Every record must be written out once more, with nothing added or omitted.
================================
(* ===== verification/AgentReconcilerProps.v ===== *)
(** Theorems about the AgentDeployment reconciler of [AgentReconciler.v]: the
    children a reconcile leaves, deletion, the start of a rollout, the reported
    status and registration, and what happens after a failed rollout. *)
From S2P Require Import Prelude Types Objects Scaling GoFloat Enforcer Cluster PromQL Registry Registrar.
From S2P Require Import RefWorld RegistryProps RegistrarProps Canary CanaryProps AgentReconciler.

(** ** Labels *)
Section labels.
Context `{CoreTypes}.
Implicit Types (ad : AgentDeployment).

Lemma selector_matches_spec sel labels :
  selector_matches sel labels = true ↔ ∀ k v, sel !! k = Some v → labels !! k = Some v.
Proof. unfold selector_matches. by rewrite bool_decide_eq_true. Qed.

Lemma selector_mismatch sel labels k v :
  sel !! k = Some v → labels !! k ≠ Some v → selector_matches sel labels = false.
Proof.
  intros Hs Hl. destruct (selector_matches sel labels) eqn:E; [|done].
  rewrite selector_matches_spec in E. by apply E in Hs.
Qed.

Lemma agentLabels_name ad : agentLabels ad !! "app.kubernetes.io/name" = Some (ad_Name ad).
Proof. done. Qed.
Lemma agentLabels_variant ad : agentLabels ad !! "agentrax.io/variant" = Some "stable".
Proof. done. Qed.
Lemma canary_labels_variant ad : canary_labels ad !! "agentrax.io/variant" = Some "canary".
Proof. done. Qed.
Lemma canary_labels_name ad : canary_labels ad !! "app.kubernetes.io/name" = Some (ad_Name ad).
Proof. done. Qed.
End labels.

(** ** The child objects *)
Section children.
Context {CT : CoreTypes} {CA : ConditionsAPI} {CL : ConditionsLaws} {W : Type}
  {KC : KubeClient W} {KL : KubeLaws} {PR : Prometheus W} {PL : PrometheusLaws}
  {AR : AgentRegistrar W} {AL : AgentRegistrarLaws}.
Implicit Types (ad latest x : AgentDeployment) (w : W) (r : AgentDeploymentReconciler).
================================
◆ Exercise response ◆
(* ===== verification/AgentReconcilerProps.v ===== *)
(** Theorems about the AgentDeployment reconciler of [AgentReconciler.v]: the
    children a reconcile leaves, deletion, the start of a rollout, the reported
    status and registration, and what happens after a failed rollout. *)
From S2P Require Import Prelude Types Objects Scaling GoFloat Enforcer Cluster PromQL Registry Registrar.
From S2P Require Import RefWorld RegistryProps RegistrarProps Canary CanaryProps AgentReconciler.

(** ** Labels *)
Section labels.
Context `{CoreTypes}.
Implicit Types (ad : AgentDeployment).

Lemma selector_matches_spec sel labels :
  selector_matches sel labels = true ↔ ∀ k v, sel !! k = Some v → labels !! k = Some v.
Proof. unfold selector_matches. by rewrite bool_decide_eq_true. Qed.

Lemma selector_mismatch sel labels k v :
  sel !! k = Some v → labels !! k ≠ Some v → selector_matches sel labels = false.
Proof.
  intros Hs Hl. destruct (selector_matches sel labels) eqn:E; [|done].
  rewrite selector_matches_spec in E. by apply E in Hs.
Qed.

Lemma agentLabels_name ad : agentLabels ad !! "app.kubernetes.io/name" = Some (ad_Name ad).
Proof. done. Qed.
Lemma agentLabels_variant ad : agentLabels ad !! "agentrax.io/variant" = Some "stable".
Proof. done. Qed.
Lemma canary_labels_variant ad : canary_labels ad !! "agentrax.io/variant" = Some "canary".
Proof. done. Qed.
Lemma canary_labels_name ad : canary_labels ad !! "app.kubernetes.io/name" = Some (ad_Name ad).
Proof. done. Qed.
End labels.

(** ** The child objects *)
Section children.
Context {CT : CoreTypes} {CA : ConditionsAPI} {CL : ConditionsLaws} {W : Type}
  {KC : KubeClient W} {KL : KubeLaws} {PR : Prometheus W} {PL : PrometheusLaws}
  {AR : AgentRegistrar W} {AL : AgentRegistrarLaws}.
Implicit Types (ad latest x : AgentDeployment) (w : W) (r : AgentDeploymentReconciler).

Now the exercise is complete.